WORK INSTRUCTIONS = When you reach the line in the listing below that contains "Abbreviation HashSigners := (gmap", begin returning lines exactly as written, and stop after the line that contains "total_recorded : Z". Return no other lines.
————
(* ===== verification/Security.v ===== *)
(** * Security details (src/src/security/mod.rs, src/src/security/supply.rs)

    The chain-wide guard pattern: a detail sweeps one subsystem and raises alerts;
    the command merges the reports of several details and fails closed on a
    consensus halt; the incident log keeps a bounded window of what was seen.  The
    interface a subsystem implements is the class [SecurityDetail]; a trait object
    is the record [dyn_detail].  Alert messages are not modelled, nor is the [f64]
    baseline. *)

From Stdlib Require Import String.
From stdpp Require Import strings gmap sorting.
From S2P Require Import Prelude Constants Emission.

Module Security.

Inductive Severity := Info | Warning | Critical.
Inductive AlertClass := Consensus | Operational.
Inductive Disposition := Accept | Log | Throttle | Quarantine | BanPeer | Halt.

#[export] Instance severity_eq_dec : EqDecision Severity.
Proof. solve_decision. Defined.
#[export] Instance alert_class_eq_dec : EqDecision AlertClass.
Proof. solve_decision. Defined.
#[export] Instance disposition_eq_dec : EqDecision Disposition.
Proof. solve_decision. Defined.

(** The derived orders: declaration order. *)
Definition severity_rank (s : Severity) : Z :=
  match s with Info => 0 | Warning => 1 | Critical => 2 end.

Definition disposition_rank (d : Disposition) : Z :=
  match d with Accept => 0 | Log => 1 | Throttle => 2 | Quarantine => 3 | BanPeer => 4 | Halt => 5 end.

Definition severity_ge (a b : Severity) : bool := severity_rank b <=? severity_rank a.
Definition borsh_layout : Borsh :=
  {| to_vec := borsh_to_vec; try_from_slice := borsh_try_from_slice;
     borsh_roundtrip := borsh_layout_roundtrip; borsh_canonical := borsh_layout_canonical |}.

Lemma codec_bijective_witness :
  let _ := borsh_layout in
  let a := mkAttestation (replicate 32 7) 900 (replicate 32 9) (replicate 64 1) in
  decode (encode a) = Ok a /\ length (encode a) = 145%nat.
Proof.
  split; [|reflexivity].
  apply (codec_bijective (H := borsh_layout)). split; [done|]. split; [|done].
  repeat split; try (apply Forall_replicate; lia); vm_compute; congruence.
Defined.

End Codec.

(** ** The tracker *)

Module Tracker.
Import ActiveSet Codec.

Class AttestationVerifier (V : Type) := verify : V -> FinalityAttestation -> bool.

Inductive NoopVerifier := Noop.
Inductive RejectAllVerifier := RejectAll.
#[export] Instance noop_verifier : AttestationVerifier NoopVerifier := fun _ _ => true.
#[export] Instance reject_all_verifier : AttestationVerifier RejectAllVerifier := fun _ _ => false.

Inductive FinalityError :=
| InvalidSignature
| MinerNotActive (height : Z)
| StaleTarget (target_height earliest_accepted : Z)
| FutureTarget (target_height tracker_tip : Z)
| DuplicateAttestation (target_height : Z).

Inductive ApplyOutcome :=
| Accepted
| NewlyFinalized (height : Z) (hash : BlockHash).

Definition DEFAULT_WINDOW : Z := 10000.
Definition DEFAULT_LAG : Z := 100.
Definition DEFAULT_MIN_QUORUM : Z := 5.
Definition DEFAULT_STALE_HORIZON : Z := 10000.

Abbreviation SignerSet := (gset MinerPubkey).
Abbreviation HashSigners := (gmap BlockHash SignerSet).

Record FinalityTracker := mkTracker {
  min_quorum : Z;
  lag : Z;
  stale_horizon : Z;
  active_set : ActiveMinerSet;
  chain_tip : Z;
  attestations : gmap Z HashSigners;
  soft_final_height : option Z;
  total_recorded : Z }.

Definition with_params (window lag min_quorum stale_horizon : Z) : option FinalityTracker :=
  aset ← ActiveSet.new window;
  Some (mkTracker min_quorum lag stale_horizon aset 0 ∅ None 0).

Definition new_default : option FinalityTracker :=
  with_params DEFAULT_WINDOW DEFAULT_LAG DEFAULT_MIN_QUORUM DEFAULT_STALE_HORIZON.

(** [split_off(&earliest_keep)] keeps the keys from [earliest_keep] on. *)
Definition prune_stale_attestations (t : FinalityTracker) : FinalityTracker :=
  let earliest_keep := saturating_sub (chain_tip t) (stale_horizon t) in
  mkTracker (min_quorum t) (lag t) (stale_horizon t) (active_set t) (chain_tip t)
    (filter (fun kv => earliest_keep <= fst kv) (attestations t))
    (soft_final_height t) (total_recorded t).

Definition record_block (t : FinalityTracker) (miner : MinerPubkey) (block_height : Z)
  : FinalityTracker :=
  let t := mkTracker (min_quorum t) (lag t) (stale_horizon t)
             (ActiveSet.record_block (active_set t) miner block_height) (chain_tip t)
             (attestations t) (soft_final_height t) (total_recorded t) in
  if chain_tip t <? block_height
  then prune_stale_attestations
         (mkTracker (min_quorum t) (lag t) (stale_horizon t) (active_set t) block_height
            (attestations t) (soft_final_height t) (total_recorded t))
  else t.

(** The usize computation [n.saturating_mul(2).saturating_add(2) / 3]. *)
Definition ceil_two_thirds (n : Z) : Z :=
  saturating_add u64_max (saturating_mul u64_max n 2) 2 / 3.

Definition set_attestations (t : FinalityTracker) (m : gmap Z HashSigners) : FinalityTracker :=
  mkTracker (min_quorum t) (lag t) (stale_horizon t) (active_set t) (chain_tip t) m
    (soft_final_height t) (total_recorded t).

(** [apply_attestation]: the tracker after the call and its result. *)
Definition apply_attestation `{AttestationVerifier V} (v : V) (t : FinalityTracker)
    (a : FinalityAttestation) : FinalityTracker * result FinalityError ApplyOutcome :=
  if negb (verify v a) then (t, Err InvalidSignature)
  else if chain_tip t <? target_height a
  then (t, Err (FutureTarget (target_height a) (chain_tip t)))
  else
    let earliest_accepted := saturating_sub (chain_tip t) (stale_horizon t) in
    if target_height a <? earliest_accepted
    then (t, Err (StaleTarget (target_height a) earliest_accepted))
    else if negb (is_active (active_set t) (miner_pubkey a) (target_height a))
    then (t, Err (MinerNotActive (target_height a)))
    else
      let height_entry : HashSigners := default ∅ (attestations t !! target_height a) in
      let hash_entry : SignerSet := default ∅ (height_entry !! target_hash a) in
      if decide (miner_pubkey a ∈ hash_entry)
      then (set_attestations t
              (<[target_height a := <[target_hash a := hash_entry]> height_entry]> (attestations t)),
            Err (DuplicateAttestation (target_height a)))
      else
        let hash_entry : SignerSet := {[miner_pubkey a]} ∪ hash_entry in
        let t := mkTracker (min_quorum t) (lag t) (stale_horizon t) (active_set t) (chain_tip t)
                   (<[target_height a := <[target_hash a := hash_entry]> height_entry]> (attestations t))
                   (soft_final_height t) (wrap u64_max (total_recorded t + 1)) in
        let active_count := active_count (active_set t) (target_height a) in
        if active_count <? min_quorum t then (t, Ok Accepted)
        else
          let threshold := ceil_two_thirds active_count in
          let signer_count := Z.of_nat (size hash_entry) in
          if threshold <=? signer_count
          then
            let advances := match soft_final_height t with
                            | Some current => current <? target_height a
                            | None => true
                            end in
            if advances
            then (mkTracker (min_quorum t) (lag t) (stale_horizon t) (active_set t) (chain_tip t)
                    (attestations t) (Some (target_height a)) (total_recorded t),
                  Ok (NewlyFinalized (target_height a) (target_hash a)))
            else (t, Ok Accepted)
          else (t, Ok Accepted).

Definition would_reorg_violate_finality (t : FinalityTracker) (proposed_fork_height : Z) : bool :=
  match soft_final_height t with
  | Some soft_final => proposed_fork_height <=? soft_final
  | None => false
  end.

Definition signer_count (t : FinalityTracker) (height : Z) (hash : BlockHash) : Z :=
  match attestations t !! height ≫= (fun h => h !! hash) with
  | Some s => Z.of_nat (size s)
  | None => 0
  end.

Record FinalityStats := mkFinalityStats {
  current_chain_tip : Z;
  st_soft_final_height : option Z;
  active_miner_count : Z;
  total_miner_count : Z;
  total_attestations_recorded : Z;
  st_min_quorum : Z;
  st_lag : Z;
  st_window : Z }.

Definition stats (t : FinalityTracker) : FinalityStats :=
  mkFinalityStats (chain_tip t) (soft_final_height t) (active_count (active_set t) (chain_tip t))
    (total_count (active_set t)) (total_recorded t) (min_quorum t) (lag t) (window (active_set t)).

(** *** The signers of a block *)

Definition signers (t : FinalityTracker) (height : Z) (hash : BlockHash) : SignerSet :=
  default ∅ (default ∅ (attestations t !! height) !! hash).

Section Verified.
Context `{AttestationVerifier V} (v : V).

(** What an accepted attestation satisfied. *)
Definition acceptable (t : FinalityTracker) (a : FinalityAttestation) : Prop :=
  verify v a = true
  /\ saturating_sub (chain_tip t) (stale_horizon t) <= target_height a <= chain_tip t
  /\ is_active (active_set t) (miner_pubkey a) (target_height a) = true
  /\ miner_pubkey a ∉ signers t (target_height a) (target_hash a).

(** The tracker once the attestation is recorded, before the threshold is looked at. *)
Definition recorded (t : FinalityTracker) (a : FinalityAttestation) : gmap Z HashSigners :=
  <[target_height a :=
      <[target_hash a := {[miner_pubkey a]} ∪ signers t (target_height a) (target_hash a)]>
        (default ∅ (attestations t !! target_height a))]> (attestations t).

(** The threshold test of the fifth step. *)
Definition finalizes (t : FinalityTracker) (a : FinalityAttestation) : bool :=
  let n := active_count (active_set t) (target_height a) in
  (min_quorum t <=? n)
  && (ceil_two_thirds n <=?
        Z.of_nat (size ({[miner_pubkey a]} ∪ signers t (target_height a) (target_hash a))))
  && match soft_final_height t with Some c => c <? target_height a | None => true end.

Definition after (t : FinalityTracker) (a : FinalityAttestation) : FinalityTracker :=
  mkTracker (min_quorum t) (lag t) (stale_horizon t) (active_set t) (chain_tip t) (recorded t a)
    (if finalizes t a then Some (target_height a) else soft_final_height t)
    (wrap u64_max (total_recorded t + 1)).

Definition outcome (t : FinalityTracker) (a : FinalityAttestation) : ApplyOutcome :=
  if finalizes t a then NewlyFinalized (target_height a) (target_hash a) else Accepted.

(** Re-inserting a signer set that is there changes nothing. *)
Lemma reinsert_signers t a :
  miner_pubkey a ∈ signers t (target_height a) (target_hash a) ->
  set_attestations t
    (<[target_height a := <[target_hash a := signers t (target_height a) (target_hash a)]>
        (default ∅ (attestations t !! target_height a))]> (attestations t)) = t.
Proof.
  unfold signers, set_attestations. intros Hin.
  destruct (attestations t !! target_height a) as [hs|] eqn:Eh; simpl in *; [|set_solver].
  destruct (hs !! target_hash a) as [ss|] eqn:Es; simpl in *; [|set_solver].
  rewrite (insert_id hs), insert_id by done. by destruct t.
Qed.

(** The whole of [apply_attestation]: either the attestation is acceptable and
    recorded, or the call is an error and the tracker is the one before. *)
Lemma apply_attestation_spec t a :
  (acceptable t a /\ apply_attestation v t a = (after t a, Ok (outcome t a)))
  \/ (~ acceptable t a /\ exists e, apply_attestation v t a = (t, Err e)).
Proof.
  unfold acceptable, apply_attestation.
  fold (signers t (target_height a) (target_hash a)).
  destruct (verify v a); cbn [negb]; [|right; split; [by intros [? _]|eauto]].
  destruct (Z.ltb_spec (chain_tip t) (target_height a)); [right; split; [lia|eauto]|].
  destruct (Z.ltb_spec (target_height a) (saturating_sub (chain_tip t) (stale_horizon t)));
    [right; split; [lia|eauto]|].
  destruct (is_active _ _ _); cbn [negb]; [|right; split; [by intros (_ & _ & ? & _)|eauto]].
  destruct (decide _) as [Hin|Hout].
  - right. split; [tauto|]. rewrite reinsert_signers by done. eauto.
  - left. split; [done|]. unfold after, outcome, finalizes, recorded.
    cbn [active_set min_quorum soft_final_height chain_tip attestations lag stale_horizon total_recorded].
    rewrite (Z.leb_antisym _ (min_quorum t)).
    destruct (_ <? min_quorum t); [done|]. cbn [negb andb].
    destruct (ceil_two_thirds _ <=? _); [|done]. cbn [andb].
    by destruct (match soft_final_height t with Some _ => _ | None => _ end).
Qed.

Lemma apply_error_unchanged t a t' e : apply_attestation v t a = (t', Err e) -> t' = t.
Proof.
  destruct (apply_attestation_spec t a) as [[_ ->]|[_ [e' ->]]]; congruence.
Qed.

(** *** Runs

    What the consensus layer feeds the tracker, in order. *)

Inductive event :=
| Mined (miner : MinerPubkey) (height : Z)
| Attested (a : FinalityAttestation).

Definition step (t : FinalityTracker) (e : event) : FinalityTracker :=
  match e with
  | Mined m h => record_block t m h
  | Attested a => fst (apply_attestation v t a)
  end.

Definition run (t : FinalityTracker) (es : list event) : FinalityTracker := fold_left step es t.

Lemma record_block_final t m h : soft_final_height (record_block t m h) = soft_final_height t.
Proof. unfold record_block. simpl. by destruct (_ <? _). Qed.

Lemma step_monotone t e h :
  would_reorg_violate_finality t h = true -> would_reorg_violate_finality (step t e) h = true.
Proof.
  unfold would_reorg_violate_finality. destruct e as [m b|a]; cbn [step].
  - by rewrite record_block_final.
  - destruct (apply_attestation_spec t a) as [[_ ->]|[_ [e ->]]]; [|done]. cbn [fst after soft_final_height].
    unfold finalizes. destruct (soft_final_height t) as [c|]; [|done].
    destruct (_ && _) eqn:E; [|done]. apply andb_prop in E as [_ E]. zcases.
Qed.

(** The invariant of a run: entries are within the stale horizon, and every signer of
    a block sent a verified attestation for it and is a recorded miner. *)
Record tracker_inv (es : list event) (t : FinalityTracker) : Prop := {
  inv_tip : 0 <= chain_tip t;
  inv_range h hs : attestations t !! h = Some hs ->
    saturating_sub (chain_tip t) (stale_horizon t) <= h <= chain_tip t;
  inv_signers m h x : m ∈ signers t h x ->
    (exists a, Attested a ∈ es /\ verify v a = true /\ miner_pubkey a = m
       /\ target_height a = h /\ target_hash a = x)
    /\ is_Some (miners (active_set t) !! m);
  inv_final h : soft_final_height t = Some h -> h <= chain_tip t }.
————
RESPONSE TO THIS TASK =
Abbreviation HashSigners := (gmap BlockHash SignerSet).

Record FinalityTracker := mkTracker {
  min_quorum : Z;
  lag : Z;
  stale_horizon : Z;
  active_set : ActiveMinerSet;
  chain_tip : Z;
  attestations : gmap Z HashSigners;
  soft_final_height : option Z;
  total_recorded : Z }.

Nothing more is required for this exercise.